The method was tested on nine different eukaryotic Glycosyltransferases possessing disulfide bonding topologies of varying complexity. Its performance was found to be characterized by high efficiency (in terms of time and the fraction of search space considered), sensitivity, specificity, and accuracy. The method was also compared with other techniques at the state-of-the-art. It was found to perform as well or better than the competing techniques. An implementation is available at: http://tintin.sfsu.edu/~whemurad/disulfidebond.
This research addresses some of the significant challenges in MS-based disulfide bond determination. To the best of our knowledge, this is the first algorithmic work that can consider multiple ion types in this problem setting while simultaneously ensuring polynomial time complexity and high accuracy of results.

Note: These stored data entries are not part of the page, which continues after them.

(* ===== verification/TtmAccounts.v ===== *)
(** * TTM accounts and ERC-20 tokens (pkg/ttm_accounts, pkg/erc20)

    The chain is a world of type [W]: the class [Chain] has the calls the program
    makes of the generated contract bindings and of the Ethereum client, each of
    which may change the world and may fail, and the clock.  On top of it are the
    operations of the two services, their caches, and the class [TtmAccounts],
    the interface the resolver and the message processor are proved against. *)
From S2P Require Import Prelude Cache.

#[local] Open Scope Z_scope.
#[local] Arguments String.append : simpl nomatch.

(** ** The chain *)

(** The transactions of the program, with the arguments of the contract method. *)
Inductive Call : Type :=
  | CallMint (reservedFor : Z) (uri : string) (expiration price paymentToken isoCurrency : Z)
      (isCancellable : bool)
  | CallBuy (tokenID price paymentToken : Z)
  | CallRecordExpiration (tokenID : Z)
  | CallInitiate (tokenID refundAmount reason reasonVersion : Z)
  | CallCounter (tokenID refundAmount reason reasonVersion : Z)
  | CallAccept (tokenID refundAmount : Z)
  | CallReject (tokenID reason reasonVersion : Z)
  | CallWithdraw (tokenID reason reasonVersion : Z)
  | CallFinalize (tokenID refundAmount : Z)
  | CallApprove (spender price : Z).

#[global] Instance Call_eq_dec : EqDecision Call.
Proof. solve_decision. Defined.

Definition ReceiptStatusSuccessful : Z := 1.

Record Receipt (L : Type) := {
  rec_Status : Z;
  rec_TxHash : Z;
  rec_BlockNumber : Z;
  rec_Logs : list L
}.
Arguments rec_Status {L} _.
Arguments rec_TxHash {L} _.
Arguments rec_BlockNumber {L} _.
Arguments rec_Logs {L} _.

(** [B] is a contract binding, [Opts] the signing options of a transaction, [L] an
    event log. *)
Class Chain (W B Opts PrivateKey Tx L : Type) := {
  clock : W → Z;
  attempts : W → list (Z * Call);              (* transactions tried, oldest first *)
  answers : W → list (Z * Z * bool * Z);       (* account, bot, allowed, and when *)
  NewBinding : Z → outcome B;
  bound : B → Z;
  NewKeyedTransactorWithChainID : PrivateKey → Z → outcome Opts;
  GetRoleMembers : B → Z → M W (list Z);
  acc_IsBotAllowed : B → Z → M W bool;
  acc_IsServiceSupported : B → Z → M W bool;
  acc_GetManagerAddress : B → M W Z;
  mgr_GetAccountImplementation : B → M W Z;
  StorageAt : Z → Z → M W (list Z);
  Transact : Opts → B → Call → M W Tx;
  WaitMined : Tx → M W (Receipt L);
  erc20_Decimals : B → M W Z;
  erc20_Allowance : B → Z → Z → M W Z;
  ErrorData : error → option string;           (* errors.As to rpc.DataError *)
  hexutil_Decode : string → outcome (list Z);
  Keccak256Hash : string → Z;

  bound_new a b : NewBinding a = Ok b → bound b = a;
  transact_attempts o b c w :
    attempts (Transact o b c w).1 = attempts w ++ [(bound b, c)];
  wait_attempts t w : attempts (WaitMined t w).1 = attempts w;
  allowed_answers b a w : answers (acc_IsBotAllowed b a w).1 =
    match (acc_IsBotAllowed b a w).2 with
    | Ok v => answers w ++ [(bound b, a, v, clock (acc_IsBotAllowed b a w).1)]
    | _ => answers w
    end
}.

(** An error of a contract's ABI (its selector, name and argument decoder). *)
Record AbiError := {
  err_ID : list Z;
  err_Name : string;
  err_Unpack : list Z → outcome string
}.

Section Service.
Context `{Chain W B Opts PrivateKey Tx L} {C : Type} `{!LruCache Z B C}.
Variable chainID : Z.
Variable botAuthCacheTimeout : Z.
Variable revertABIs : list (list AbiError).

Record service := {
  world : W;
  cache : C;
  botAuthCache : gmap (Z * Z) (bool * Z);
  serviceHashCache : gmap string Z
}.

Definition set_world (w : W) (s : service) : service :=
  {| world := w; cache := cache s; botAuthCache := botAuthCache s;
     serviceHashCache := serviceHashCache s |}.
Definition set_cache (c : C) (s : service) : service :=
  {| world := world s; cache := c; botAuthCache := botAuthCache s;
     serviceHashCache := serviceHashCache s |}.
Definition set_botAuthCache (c : gmap (Z * Z) (bool * Z)) (s : service) : service :=
  {| world := world s; cache := cache s; botAuthCache := c;
     serviceHashCache := serviceHashCache s |}.
Definition set_serviceHashCache (c : gmap string Z) (s : service) : service :=
  {| world := world s; cache := cache s; botAuthCache := botAuthCache s;
     serviceHashCache := c |}.

(** A call to the outside. *)
Definition chain {A} (m : M W A) : M service A := λ s,
  let '(w, o) := m (world s) in (set_world w s, o).
Definition Now : M service Z := λ s, (s, Ok (clock (world s))).

(** *** Errors of a reverted call *)
Definition decodeRevert (e : error) : option string :=
  match ErrorData e with
  | None => None
  | Some hexData =>
      match hexutil_Decode hexData with
      | Ok data =>
          if Nat.ltb (length data) 4 then None
          else
            match filter (λ ae, take 4 (err_ID ae) = take 4 data) (concat revertABIs) with
            | [] => None
            | ae :: _ =>
                match err_Unpack ae data with
                | Ok args => Some (err_Name ae +:+ args)
                | _ => Some (err_Name ae)
                end
            end
      | _ => None
      end
  end.

Definition wrapTxErr (action : string) (e : error) : error :=
  match decodeRevert e with
  | Some decoded => Wrapf (action +:+ ": " +:+ decoded +:+ ": %w") e
  | None => Wrapf (action +:+ ": %w") e
  end.

Definition wrapTx {A} (action : string) (m : M service A) : M service A := λ s,
  match m s with
  | (s', Err e) => (s', Err (wrapTxErr action e))
  | r => r
  end.

(** *** Contract bindings *)
Definition TTMAccount (ttmAccountAddr : Z) : M service B := λ s,
  let '(c, hit) := lru_get ttmAccountAddr (cache s) in
  let s := set_cache c s in
  match hit with
  | Some ttmAccount => (s, Ok ttmAccount)
  | None =>
      match wrapO "failed to create ttm account contract binding: %w" (NewBinding ttmAccountAddr) with
      | Ok ttmAccount => (set_cache (lru_add ttmAccountAddr ttmAccount (cache s)) s, Ok ttmAccount)
      | Err e => (s, Err e)
      | Panic p => (s, Panic p)
      end
  end.

(** *** Reads *)
Definition messengerBotRole : Z := Keccak256Hash "MESSENGER_BOT_ROLE".

Definition GetAllMessengerBots (ttmAccountAddress : Z) : M service (list Z) :=
  ttmAccount ← TTMAccount ttmAccountAddress;
  chain (GetRoleMembers ttmAccount messengerBotRole).

(** [IsBotAllowed] past its cache: ask the contract and remember the answer. *)
Definition refreshBotAllowed (ttmAccountAddress botAddress : Z) : M service bool :=
  ttmAccount ← TTMAccount ttmAccountAddress;
  allowed ← wrapS "failed to check if bot is allowed: %w"
    (chain (acc_IsBotAllowed ttmAccount botAddress));
  (if 0 <? botAuthCacheTimeout then
     now ← Now;
     modifyS (λ s, set_botAuthCache
       (<[(ttmAccountAddress, botAddress) := (allowed, now + botAuthCacheTimeout)]>
          (botAuthCache s)) s)
   else retS tt) ;;
  retS allowed.

Definition IsBotAllowed (ttmAccountAddress botAddress : Z) : M service bool :=
  s ← getS;
  now ← Now;
  match botAuthCache s !! (ttmAccountAddress, botAddress) with
  | Some (allowed, expiresAt) =>
      if now <? expiresAt then retS allowed
      else refreshBotAllowed ttmAccountAddress botAddress
  | None => refreshBotAllowed ttmAccountAddress botAddress
  end.

Definition serviceHash (name : string) : M service Z := λ s,
  match serviceHashCache s !! name with
  | Some hash => (s, Ok hash)
  | None =>
      let hash := Keccak256Hash name in
      (set_serviceHashCache (<[name := hash]> (serviceHashCache s)) s, Ok hash)
  end.

Definition IsServiceSupported (ttmAccountAddress : Z) (serviceFullName : string) : M service bool :=
  ttmAccount ← TTMAccount ttmAccountAddress;
  hash ← serviceHash serviceFullName;
  chain (acc_IsServiceSupported ttmAccount hash).

(** *** Transactions *)

(** The tail of every transaction: the receipt of a mined one must be a success. *)
Definition successful (failed : string) (receipt : Receipt L) : M service (Receipt L) :=
  if rec_Status receipt =? ReceiptStatusSuccessful then retS receipt
  else throwS (Errorf failed).

Definition MintBookingToken (transactOpts : Opts) (ttmAccountAddress reservedFor : Z)
    (uri : string) (expirationTimestamp price paymentToken offChainPaymentCurrency : Z)
    (isCancellable : bool) : M service (Receipt L) :=
  ttmAccount ← TTMAccount ttmAccountAddress;
  tx ← wrapTx "failed to mint booking token" (chain (Transact transactOpts ttmAccount
    (CallMint reservedFor uri expirationTimestamp price paymentToken offChainPaymentCurrency
       isCancellable)));
  receipt ← wrapS "failed to wait for MintBookingToken transaction to be mined: %w"
    (chain (WaitMined tx));
  successful "MintBookingToken transaction failed: %v" receipt.

Definition BuyBookingToken (transactOpts : Opts) (ttmAccountAddress tokenID price paymentToken : Z)
    : M service (Receipt L) :=
  ttmAccount ← TTMAccount ttmAccountAddress;
  tx ← wrapTx "failed to buy booking token"
    (chain (Transact transactOpts ttmAccount (CallBuy tokenID price paymentToken)));
  receipt ← wrapS "failed to wait for BuyBookingToken transaction to be mined: %w"
    (chain (WaitMined tx));
  successful "BuyBookingToken transaction failed: %v" receipt.

Definition RecordExpiration (transactOpts : Opts) (ttmAccountAddress tokenID : Z)
    : M service (Receipt L) :=
  ttmAccount ← TTMAccount ttmAccountAddress;
  tx ← wrapTx "failed to record expiration"
    (chain (Transact transactOpts ttmAccount (CallRecordExpiration tokenID)));
  receipt ← wrapS "failed to wait for RecordExpiration transaction to be mined: %w"
    (chain (WaitMined tx));
  successful "transaction failed: %v" receipt.

(** The six operations of pkg/ttm_accounts/cancellation.go differ in the contract
    method and the name of the action. *)
Definition cancellationTx (action : string) (call : Call) (botKey : PrivateKey)
    (ttmAccountAddress : Z) : M service (Receipt L) :=
  ttmAccount ← wrapS "failed to get ttmAccount contract instance: %w" (TTMAccount ttmAccountAddress);
  transactor ← wrapS "failed to create transactor: %w"
    (liftO (NewKeyedTransactorWithChainID botKey chainID));
  tx ← wrapTx action (chain (Transact transactor ttmAccount call));
  receipt ← chain (WaitMined tx);
  successful "transaction failed: %v" receipt.

Definition InitiateCancellationProposal (botKey : PrivateKey) (ttmAccountAddress tokenID
    refundAmount reason reasonVersion : Z) : M service (Receipt L) :=
  cancellationTx "failed to initiate cancellation"
    (CallInitiate tokenID refundAmount reason reasonVersion) botKey ttmAccountAddress.

Definition CounterCancellation (botKey : PrivateKey) (ttmAccountAddress tokenID
    refundAmount reason reasonVersion : Z) : M service (Receipt L) :=
  cancellationTx "failed to counter cancellation proposal"
    (CallCounter tokenID refundAmount reason reasonVersion) botKey ttmAccountAddress.

Definition AcceptCancellationProposal (botKey : PrivateKey) (ttmAccountAddress tokenID
    refundAmount : Z) : M service (Receipt L) :=
  cancellationTx "failed to accept cancellation" (CallAccept tokenID refundAmount)
    botKey ttmAccountAddress.

Definition RejectCancellationProposal (botKey : PrivateKey) (ttmAccountAddress tokenID
    reason reasonVersion : Z) : M service (Receipt L) :=
  cancellationTx "failed to reject cancellation" (CallReject tokenID reason reasonVersion)
    botKey ttmAccountAddress.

确定蛋白质中的二硫键 (S-S) 键模式对于理解其结构和功能通常至关重要。在最近的研究中,在部分还原和非还原条件下进行蛋白质消化后,基于质谱 (MS) 的分析已被应用于该问题。然而,这种范例仍然需要解决某些算法问题,其中包括有效地将指数增长的一组假定的 S-S 键合结构替代方案与大量实验光谱数据相匹配。当前的方法主要通过简化来规避此挑战,例如假设仅发生在更流行的解离方法(如碰撞诱导解离 (CID))中占主导地位的某些离子类型(b 离子和 y 离子)。不幸的是,这会对结果的质量产生不利影响。
我们提出了一种解决此问题的算法方法,该方法可以以较高的计算效率分析多种离子类型(a、b、bo、b*、c、x、y、yo、y*和 z)并处理复杂的键合拓扑结构,例如涉及两个以上肽的内/内键合。所提出的方法结合了基于近似算法的搜索公式和数据驱动的参数估计。该公式仅考虑正确解决方案极有可能存在的搜索空间的那些区域。由此获得的假定二硫键最终以全局一致的模式组合在一起,以产生分子的整体二硫键键合拓扑结构。此外,每个键都与置信度得分相关联,这有助于解释和吸收结果。
该方法在具有不同复杂程度的九个不同的真核糖基转移酶上进行了测试。结果表明,该方法的性能具有高效率(以时间和考虑的搜索空间部分为特征)、灵敏度、特异性和准确性。该方法还与最先进的其他技术进行了比较。结果发现,它的性能与竞争技术一样好或更好。一个实现可在:http://tintin.sfsu.edu/~whemurad/disulfidebond 获得。
这项研究解决了基于 MS 的二硫键测定中的一些重大挑战。据我们所知,这是第一个可以在该问题设置中考虑多种离子类型的算法工作,同时确保多项式时间复杂度和结果的高精度。